Combining the loose New Hollywood aesthetics of Easy Rider with the mild horror trappings of TV movies like Something Evil and Don't Be Afraid of the Dark, Let's Scare Jessica to Death is an unusual PG-rated psychological thriller that excels at atmosphere and character even though its horror elements may be common and underdeveloped.
Still fragile from a nervous breakdown triggered by the death of her father, Jessica (Zohra Lampert), her husband (Barton Heyman) and their friend Woody (Kevin O'Connor) move to rural Connecticut hoping to find peace from the anxieties of city life. They discover a wild-eyed squatter (Mariclare Costello) living in the old farm they bought, and generously invite her to stay with them as they fix it up. Despite this attempt at quasi-communal living, a series of strange occurrences soon make Jessica question whether she is slipping back into a mental fog or if there is something sinister about both their new home and the fussy old-timers in the nearby small town.
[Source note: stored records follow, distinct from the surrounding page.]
(** C15. A refusal of Authorize names no resource: the decision is empty, with an error that is
    not a denial, or it is a denial whose every resource, route, connector, session and
    generation field is zero, whose error carries the same reason, which lives at most two
    minutes, and which was audited with its reason. *)
Theorem refused_access_reveals_nothing w0 w w' c input d e :
  cache w0 = ∅ -> rtc access_run w0 w -> call_ok c -> Authorize s bk c input w = (Err (d, e), w') ->
  (d = Decision.zero /\ forall reason retryable, e <> Denied reason retryable)
  \/ exists id reason expires rid cid,
       d = Decision.mk Schema Kind id false reason expires rid cid "" "" "" "" "" "" 0 0 0 0 0 ""
       /\ e = newDenied reason /\ reason <> DecisionAllowed /\ a_now c < expires <= a_now c + MaximumDecisionTTL
       /\ (bk_Record bk = None \/ exists rec, rec ∈ audited w' /\ AuditRecord.Allowed rec = false
            /\ AuditRecord.Reason rec = reason).
Proof using Hnew SteadyBackends0.
  intros E Hr Hc Ha. pose proof (access_inv _ _ E Hr) as I. pose proof (NewService_ok _ _ _ Hnew) as Hs.
  pose proof (authorize_ok s bk xnext c Hc Hs input w I) as H. unfold wp in H. rewrite Ha in H.
  destruct H as [_ [?|(inp & reason & expires & rec & -> & -> & Hn & Ht & Hrec)]]; [by left|right].
  eexists _, reason, expires, _, _. do 3 (split; [done|]). split; [lia|].
  destruct Hrec as [|Hrec]; [by left|right; by exists rec].
Qed.
(** What the checks of a binding say. *)
Lemma edge_matches_true edge b : edge_matches edge b = true ->
  Binding.EdgeNodeID b = NodeID edge /\ Binding.EdgeProcessEpoch b = ProcessEpoch edge.
Proof. unfold edge_matches. intros H. by bool_prop. Qed.
Lemma exactBinding_None r b : exactBinding r b = None ->
  Binding.AccountID b = Request.AccountID r /\ Binding.ResourceKind b = Request.ResourceKind r
  /\ Binding.ResourceID b = Request.ResourceID r /\ Binding.RouteID b = Request.RouteID r
  /\ Binding.OperationID b = Request.OperationID r /\ Binding.ConnectorID b = Request.ConnectorID r
  /\ Binding.CarrierSessionID b = Request.CarrierSessionID r /\ Binding.RouteGeneration b = Request.RouteGeneration r
  /\ Binding.SessionGeneration b = Request.SessionGeneration r
  /\ Binding.ProcessGeneration b = Request.ProcessGeneration r /\ Binding.ConfigGeneration b = Request.ConfigGeneration r
  /\ Binding.AssignmentGeneration b = Request.AssignmentGeneration r /\ Binding.Protocol b = Request.Protocol r.
Proof. unfold exactBinding. intros H. repeat case_match; try done. bool_prop. by repeat split. Qed.
Lemma Binding_Validate_private b now : Binding_Validate b now = None -> Binding.AccessMode b = "private".
Proof. unfold Binding_Validate. intros H. repeat case_match; try done; by bool_prop. Qed.
Lemma routeRequestAllowed_None r b : routeRequestAllowed r b = None ->
  Binding.State b ∈ ["active"; "ready"; "edge_ready"]
  /\ (Binding.Protocol b = ProtocolHTTP -> canonicalHost (Request.Host r) = canonicalHost (Binding.Hostname b)).
Proof.
  unfold routeRequestAllowed. intros H. case_match eqn:E1; [done|]. bool_prop. split; [done|]. intros Hp.
  rewrite Hp in H. rewrite bool_decide_eq_true_2 in H by done. case_match; [done|]. by bool_prop.
Qed.

(** A preview that lets requests through is in use. *)
Lemma preview_state_serves st state : preview_state st = Ok state -> state ∈ ["active"; "ready"; "edge_ready"] ->
  st ∈ [PreviewContract.StateEdgeReady; PreviewContract.StateReady].
Proof.
  unfold preview_state. intros Hs Hin. rewrite !elem_of_cons, elem_of_nil in *.
  repeat case_match; simplify_eq; bool_prop; first [by auto|by destruct Hin as [Hin|[Hin|[Hin|[]]]]].
Qed.
Lemma row_in_use d k row : PreviewSqlSafety.inv d -> PreviewSql.attachments d !! k = Some row ->
  PreviewContract.Attachment.State row ∈ [PreviewContract.StateEdgeReady; PreviewContract.StateReady] ->
  PreviewContract.Attachment.EdgeReady row = true
  /\ PreviewSqlSafety.acked_carrier (PreviewSql.acks d) (PreviewContract.Attachment.Binding row).
Proof.
  intros I Hk Hs. destruct (PreviewSqlSafety.inv_row _ I _ _ Hk) as (_ & _ & (s & R & _) & Ha).
  pose proof (PreviewManagerSafety.rep_state _ _ R) as E. split.
  - rewrite (PreviewManagerSafety.rep_edge _ _ R). rewrite E in Hs.
    rewrite !elem_of_cons, elem_of_nil in Hs. destruct Hs as [Hs|[Hs|[]]]; by destruct (PreviewManagerSafety.Spec.ph s).
  - apply Ha. unfold PreviewManagerSafety.edge_phase. rewrite !elem_of_cons, elem_of_nil in Hs.
    by destruct Hs as [->|[->|[]]].
Qed.

Section Production.
Context (timestamptz : time -> time) (clock : time) (sink : AuditRecord -> Stores -> bool * Stores).
Context (ed25519_Sign : list Z -> string -> list Z).
Context (ed25519_Verify : list Z -> string -> list Z -> bool).
Context (ed25519_Public : list Z -> list Z).
Context (p : Provider) (issuer : string).
Context (move : relation Stores) `{!StoresMove move}.
Context (Hsink : forall r x, move x (snd (sink r x))).
Implicit Types (w : AccessWorld Stores).

Abbreviation backends := (production_backends timestamptz clock sink ed25519_Sign ed25519_Verify ed25519_Public p issuer).

Lemma resolver_reads lookup x : only_reads x (snd (SQLResolver timestamptz clock lookup x)).
Proof using Type.
  unfold SQLResolver. repeat (case_match; try done); simplify_eq; cbn; try done.
  unfold PreviewAttachmentResolver in *. cbn in *. case_match; [by simplify_eq|].
  match goal with H : context [PreviewSql.sql_Get ?a ?o ?s] |- _ => pose proof (Get_reads a o s) as Hr;
    destruct (PreviewSql.sql_Get a o s) as [? s'] eqn:Eg end.
  simplify_eq. unfold only_reads. cbn in *. split; [done|]. split; [|done].
  unfold PreviewSql.sql_Get, PreviewSql.with_reading in Eg. case_match; by simplify_eq.
Qed.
There isn't much to the first hour of Let's Scare Jessica to Death, but it makes great use of the raw, low-budget cinema verite style that I find so effective in the counterculture movies of its era. Lampert is extremely engaging as Jessica, awkwardly childlike and free-spirited but also wary of the cracks in her mental foundation. Although she can be a little annoying at times, her performance and personality make the movie work, and her lack of confidence in her own sanity permeates everything. When events ramp-up toward the climax, the good work done by the actors — and the skilfully laid-back but troubled tone set by director John D. Hancock — pay-off by elevating some potentially silly low-rent scares with an impactful genuineness.